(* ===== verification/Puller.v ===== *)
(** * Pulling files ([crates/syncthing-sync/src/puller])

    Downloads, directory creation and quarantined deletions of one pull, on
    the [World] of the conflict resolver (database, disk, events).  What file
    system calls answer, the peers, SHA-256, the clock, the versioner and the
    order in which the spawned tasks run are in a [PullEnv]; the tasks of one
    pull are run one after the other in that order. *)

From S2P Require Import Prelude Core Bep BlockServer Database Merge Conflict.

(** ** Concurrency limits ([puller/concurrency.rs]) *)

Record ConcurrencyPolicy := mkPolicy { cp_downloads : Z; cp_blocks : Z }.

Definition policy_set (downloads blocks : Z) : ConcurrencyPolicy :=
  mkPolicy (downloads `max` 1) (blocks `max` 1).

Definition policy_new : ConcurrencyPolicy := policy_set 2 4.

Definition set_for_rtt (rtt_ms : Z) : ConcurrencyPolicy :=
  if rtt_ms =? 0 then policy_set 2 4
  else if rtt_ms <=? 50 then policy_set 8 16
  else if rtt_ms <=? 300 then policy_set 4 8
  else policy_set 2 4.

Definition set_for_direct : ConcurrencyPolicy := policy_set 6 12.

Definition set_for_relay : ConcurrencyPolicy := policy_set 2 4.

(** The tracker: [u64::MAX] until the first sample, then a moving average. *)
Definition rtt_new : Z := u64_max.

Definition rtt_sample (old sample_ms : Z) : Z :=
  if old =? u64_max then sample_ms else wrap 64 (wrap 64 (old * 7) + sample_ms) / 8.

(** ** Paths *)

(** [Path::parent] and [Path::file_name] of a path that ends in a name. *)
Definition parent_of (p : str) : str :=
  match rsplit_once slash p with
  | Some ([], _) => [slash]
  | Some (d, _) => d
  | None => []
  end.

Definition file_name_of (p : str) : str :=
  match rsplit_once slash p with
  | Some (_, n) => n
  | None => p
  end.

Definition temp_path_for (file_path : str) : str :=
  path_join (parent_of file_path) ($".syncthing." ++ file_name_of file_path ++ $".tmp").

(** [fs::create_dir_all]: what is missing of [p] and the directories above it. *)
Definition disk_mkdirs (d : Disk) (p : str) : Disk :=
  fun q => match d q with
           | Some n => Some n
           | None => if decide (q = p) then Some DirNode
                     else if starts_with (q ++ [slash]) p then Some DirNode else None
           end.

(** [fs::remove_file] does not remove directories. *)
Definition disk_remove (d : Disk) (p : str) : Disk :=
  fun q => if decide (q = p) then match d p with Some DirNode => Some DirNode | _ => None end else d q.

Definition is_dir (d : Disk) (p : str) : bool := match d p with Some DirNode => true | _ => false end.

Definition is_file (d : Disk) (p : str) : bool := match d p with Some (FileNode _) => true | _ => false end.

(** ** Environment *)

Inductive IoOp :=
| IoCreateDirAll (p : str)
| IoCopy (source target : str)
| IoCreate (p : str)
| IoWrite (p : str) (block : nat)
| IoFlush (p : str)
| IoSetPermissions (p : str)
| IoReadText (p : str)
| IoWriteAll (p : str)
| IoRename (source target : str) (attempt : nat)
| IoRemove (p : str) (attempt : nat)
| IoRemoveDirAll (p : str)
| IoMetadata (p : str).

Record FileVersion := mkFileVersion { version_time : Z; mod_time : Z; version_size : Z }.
+===+
## WHAT TO DO:
Every line of the entries above that includes "else" should be copied.

## REPLY TO THE EXERCISE:
  else if rtt_ms <=? 50 then policy_set 8 16
  else if rtt_ms <=? 300 then policy_set 4 8
  else policy_set 2 4.
  if old =? u64_max then sample_ms else wrap 64 (wrap 64 (old * 7) + sample_ms) / 8.
                     else if starts_with (q ++ [slash]) p then Some DirNode else None
  fun q => if decide (q = p) then match d p with Some DirNode => Some DirNode | _ => None end else d q.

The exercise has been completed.